▸ **Task prompt**
Would you please output, word for word, the span of the listing below that opens on the line containing "(** The digits before and after the point. *)" and closes on the line containing "(** ** Numbers"? Include both ends and nothing more.
══════════
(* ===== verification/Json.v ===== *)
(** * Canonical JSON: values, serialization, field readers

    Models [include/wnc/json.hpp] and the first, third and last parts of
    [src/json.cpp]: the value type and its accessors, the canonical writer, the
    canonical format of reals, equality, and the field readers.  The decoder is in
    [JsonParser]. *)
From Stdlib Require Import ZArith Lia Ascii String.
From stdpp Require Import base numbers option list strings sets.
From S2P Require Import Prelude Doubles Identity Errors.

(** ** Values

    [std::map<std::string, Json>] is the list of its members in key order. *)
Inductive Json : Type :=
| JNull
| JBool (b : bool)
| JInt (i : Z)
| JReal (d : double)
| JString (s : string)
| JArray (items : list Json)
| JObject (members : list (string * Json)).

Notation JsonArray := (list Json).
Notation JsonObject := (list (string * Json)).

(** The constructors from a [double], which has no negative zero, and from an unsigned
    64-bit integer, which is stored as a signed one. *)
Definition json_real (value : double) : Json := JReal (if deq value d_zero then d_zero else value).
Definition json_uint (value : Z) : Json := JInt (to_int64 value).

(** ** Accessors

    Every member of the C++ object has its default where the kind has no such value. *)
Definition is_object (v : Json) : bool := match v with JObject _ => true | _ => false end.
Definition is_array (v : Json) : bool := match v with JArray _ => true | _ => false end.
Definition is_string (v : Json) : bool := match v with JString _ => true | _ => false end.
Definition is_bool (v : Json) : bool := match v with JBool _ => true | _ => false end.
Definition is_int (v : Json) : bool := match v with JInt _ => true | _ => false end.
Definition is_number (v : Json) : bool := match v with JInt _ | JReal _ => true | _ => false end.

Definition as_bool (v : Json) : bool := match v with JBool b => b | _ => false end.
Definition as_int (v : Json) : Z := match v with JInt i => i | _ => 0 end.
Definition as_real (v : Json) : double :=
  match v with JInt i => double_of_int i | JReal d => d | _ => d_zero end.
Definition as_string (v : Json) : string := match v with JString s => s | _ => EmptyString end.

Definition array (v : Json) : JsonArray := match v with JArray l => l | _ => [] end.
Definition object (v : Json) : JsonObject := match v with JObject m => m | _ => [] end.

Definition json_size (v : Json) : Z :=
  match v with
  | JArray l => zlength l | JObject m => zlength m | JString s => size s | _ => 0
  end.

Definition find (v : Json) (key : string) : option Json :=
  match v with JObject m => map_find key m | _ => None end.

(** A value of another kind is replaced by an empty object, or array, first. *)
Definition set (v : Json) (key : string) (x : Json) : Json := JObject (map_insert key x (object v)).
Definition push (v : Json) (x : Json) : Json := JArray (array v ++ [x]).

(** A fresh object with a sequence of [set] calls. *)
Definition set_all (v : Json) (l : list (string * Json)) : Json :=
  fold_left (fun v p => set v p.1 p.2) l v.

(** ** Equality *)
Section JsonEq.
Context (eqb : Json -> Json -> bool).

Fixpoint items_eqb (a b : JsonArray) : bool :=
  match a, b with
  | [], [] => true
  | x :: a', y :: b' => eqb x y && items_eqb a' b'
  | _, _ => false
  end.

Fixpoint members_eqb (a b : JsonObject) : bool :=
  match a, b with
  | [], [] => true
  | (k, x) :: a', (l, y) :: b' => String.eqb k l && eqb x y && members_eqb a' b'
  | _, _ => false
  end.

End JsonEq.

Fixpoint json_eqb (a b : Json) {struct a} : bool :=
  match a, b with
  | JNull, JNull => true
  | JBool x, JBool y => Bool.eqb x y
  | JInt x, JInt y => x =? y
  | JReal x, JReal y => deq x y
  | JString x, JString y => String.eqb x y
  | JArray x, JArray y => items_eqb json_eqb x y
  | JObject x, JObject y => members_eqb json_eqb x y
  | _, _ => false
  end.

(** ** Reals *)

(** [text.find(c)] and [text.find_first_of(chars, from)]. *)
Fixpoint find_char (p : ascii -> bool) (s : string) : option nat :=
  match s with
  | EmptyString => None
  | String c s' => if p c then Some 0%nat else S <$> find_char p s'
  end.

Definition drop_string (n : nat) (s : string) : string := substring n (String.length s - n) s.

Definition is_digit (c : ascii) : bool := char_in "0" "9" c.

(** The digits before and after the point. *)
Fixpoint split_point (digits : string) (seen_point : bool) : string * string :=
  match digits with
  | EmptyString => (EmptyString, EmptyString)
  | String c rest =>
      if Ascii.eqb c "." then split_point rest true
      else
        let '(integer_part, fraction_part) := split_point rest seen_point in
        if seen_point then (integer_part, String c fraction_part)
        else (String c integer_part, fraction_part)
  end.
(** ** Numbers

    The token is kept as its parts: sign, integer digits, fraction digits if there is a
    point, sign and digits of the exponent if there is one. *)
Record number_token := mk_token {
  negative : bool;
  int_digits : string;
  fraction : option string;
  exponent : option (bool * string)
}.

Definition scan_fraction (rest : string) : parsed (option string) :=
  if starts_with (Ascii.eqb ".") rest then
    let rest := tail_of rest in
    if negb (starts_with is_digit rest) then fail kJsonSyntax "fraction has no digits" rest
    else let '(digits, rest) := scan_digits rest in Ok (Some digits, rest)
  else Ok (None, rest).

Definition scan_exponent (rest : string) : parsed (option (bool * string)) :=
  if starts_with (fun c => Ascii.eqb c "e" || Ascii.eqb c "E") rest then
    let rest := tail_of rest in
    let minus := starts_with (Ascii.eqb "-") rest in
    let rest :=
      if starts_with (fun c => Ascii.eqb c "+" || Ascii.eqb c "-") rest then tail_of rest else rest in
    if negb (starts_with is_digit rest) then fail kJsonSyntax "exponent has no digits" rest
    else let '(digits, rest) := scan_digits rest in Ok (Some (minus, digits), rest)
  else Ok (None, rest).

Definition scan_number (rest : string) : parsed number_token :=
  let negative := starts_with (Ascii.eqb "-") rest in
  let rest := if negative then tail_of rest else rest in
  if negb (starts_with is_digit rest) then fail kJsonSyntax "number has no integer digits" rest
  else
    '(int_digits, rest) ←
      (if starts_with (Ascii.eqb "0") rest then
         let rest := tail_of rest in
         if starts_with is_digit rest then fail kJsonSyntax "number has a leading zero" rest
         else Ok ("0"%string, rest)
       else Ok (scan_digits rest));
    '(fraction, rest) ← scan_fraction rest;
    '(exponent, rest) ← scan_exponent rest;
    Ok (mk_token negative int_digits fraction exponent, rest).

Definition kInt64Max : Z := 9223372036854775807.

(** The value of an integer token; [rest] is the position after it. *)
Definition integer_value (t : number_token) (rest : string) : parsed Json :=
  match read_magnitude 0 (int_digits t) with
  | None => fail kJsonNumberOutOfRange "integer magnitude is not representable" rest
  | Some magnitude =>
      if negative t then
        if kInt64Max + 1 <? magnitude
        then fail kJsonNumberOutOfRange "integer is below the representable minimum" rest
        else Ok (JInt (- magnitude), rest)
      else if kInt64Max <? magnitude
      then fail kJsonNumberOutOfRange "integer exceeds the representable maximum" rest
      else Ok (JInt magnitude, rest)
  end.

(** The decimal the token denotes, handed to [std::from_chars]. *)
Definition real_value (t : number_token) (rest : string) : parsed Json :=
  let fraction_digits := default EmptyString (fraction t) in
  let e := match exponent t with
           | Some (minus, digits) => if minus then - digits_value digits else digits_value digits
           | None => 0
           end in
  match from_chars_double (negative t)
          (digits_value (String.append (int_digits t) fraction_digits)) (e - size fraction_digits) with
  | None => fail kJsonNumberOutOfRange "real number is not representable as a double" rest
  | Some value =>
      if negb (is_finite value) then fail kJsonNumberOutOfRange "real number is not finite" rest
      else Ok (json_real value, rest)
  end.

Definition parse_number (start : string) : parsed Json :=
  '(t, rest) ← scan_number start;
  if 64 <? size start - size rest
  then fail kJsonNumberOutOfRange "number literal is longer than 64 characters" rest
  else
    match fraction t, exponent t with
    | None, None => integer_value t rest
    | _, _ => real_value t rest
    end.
══════════
▸ **Exercise output**
(** The digits before and after the point. *)
Fixpoint split_point (digits : string) (seen_point : bool) : string * string :=
  match digits with
  | EmptyString => (EmptyString, EmptyString)
  | String c rest =>
      if Ascii.eqb c "." then split_point rest true
      else
        let '(integer_part, fraction_part) := split_point rest seen_point in
        if seen_point then (integer_part, String c fraction_part)
        else (String c integer_part, fraction_part)
  end.
(** ** Numbers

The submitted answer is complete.